- More than 5.3 million people in the U.S. have Alzheimer’s disease, which has no effective cure or substantial treatment
- India Globalization Capital’s IGC-ADI drug candidate targets proteins associated with the buildup of lesions in the brain
- The company acquired exclusive rights to a patent, based on University of South Florida studies supporting THC’s role in inhibiting Aβ plaque production
Alzheimer’s disease now affects over 5.3 million people in the United States, imposing an estimated economic cost of $236 billion. There has been no effective treatment to slow down or reverse its effects. That may be about to change, as India Globalization Capital, Inc. (NYSE MKT: IGC) launched a press release (http://dtn.fm/w01OQ) detailing its work on a drug candidate, IGC-ADI, that targets the buildup of lesions in the brain associated with Alzheimer’s.
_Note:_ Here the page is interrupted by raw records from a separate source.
(** * Localization service: locale resolution and fallback

    Shallow embedding of [Source/Engine/Localization/Localization.cpp].

    The service keeps the current culture, the current language and the
    list of string tables in use.  [OnLocalizationChanged] rebuilds the
    mapping locale -> tables from the configured references, picks the
    tables of the current language (falling back to the parent culture and
    then to English) and sends the [LocalizationChanged] event.

    State is passed explicitly: every operation takes the service instance
    and returns the new instance together with the events it emitted (log
    lines and event invocations), oldest first. *)

From stdpp Require Import gmap strings list fin_maps.

Open Scope string_scope.
Open Scope list_scope.

#[local] Set Warnings "-clear-no-such-hyp".

(** ** Collaborators declared outside this translation unit *)

(** [CultureInfo] (CultureInfo.h): the members the service reads. *)
Record CultureInfo := mkCultureInfo {
  GetLCID : Z;
  GetParentLCID : Z;
  GetName : string
}.

#[global] Instance CultureInfo_eq_dec : EqDecision CultureInfo.
Proof. solve_decision. Defined.

(** Modelled from the spec: [CultureInfo::operator==] is declared in
    CultureInfo.h, which is not part of this unit.  The comparison is on the
    locale identifier, not on the name string. *)
Definition CultureInfo_eqb (a b : CultureInfo) : bool :=
  bool_decide (GetLCID a = GetLCID b).

(** The two constructors of [CultureInfo] used by the service: from a
    locale identifier and from a locale name.  They are provided by the
    platform's culture database. *)
Class CultureFacility := {
  CultureInfo_of_LCID : Z -> CultureInfo;
  CultureInfo_of_name : string -> CultureInfo
}.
Given that the number of cases is expected to double over the next two decades, a lack of a cure or other mitigating therapy is concerning. However, the company expects to soon begin trials that may yield promising new treatments.
The unconventional nature of this drug candidate is that it is tetrahydrocannabinol (THC)-based. Low doses of THC have been found to inhibit amyloid beta peptide (Aβ plaque) production. This protein is believed to cause plaque to form in the cerebral cortex and hippocampus. Phosphorylated Tau proteins make up another type of lesion, called a neurofibrillary tangle, that is also linked to AD. The Aβ proteins normally cleared away by biological processes are unregulated in Alzheimer’s patients, and therefore build up into insoluble fibroles. The result is the formation of senile plaques and extracellular misfolded oligomers that are thought to be toxic to nerve cells in the brain.
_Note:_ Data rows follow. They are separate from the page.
(** * Lunarr agent broker: registry service, store contract and health probes

    A shallow embedding of the Go packages [registry], [store] and [handler]
    of the agent broker, together with the properties its specification
    states about them.

    Modelling conventions.
    - A Go [string] is a byte sequence: [String.string], whose [length] is
      Go's [len].
    - A Go [int] is a [Z]; no arithmetic is performed on the integers that
      appear here, so no wrap-around is involved.
    - A [time.Time] is a [Z] (an instant on the time line).
    - A Go [error] is a value of the inductive [error]; the [nil] error is
      [None] in an [option error], and a [(T, error)] result is a [result T].
    - Calls across an interface boundary (the [Store] interface, the Qdrant
      client, [time.Now]) are the nodes of a program tree [prog]; a handler
      for the calls runs the tree and records the calls that were made. *)

From Stdlib Require Import String Ascii List ZArith Lia Bool Arith.
From Stdlib Require Import Sorted Permutation DecimalString DecimalNat DecimalZ.
Import ListNotations.

Local Open Scope string_scope.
Now the only publicly traded pharmaceutical cannabis stock that addresses the disease, IGC has developed a drug that inhibits protein production and protein aggregation and reduces the phosphorylation of protein, as explained in the recent Brand Awareness Distribution article, “Alzheimer’s Disease: Cannabis Formulation Shows Promise”. The drug candidate IGC-ADI is believed to also have the potential to restore mitochondria function and redirect the immune system. Studies on genetically engineered cell lines conducted at the University of South Florida (USF) have provided supportive evidence for the company to move forward. At THC concentrations of 25nM, Aβ40 production was cut by 30 percent over a six-hour period, and by 35 percent over 24 hours. When doses of 2.5 μM were introduced, amyloid beta peptide production was reduced by the same level at six hours, 40 percent over 24 hours, and 55 percent over 48 hours (compared to 40 percent at lower THC concentrations).
The patent “THC as a Potential Therapeutic Agent for Alzheimer’s Disease,” was filed based on the findings of the USF studies conducted by Dr. Chuanhai Cao, an Associate Professor of Pharmaceutical Sciences at USF’s College of Pharmacy and an IGC Senior Advisor. Expected to conduct human medical trials, IGC has already acquired exclusive rights to the patent filing, allowing it to use and advance the technology to find potential treatments for Alzheimer’s patients.
IGC-ADI is one of six patents involving cannabis-based combination therapy, providing investors with opportunities to help support potentially revolutionary treatments for Alzheimer’s, epilepsy, Parkinson’s disease, depression and post-traumatic stress disorder.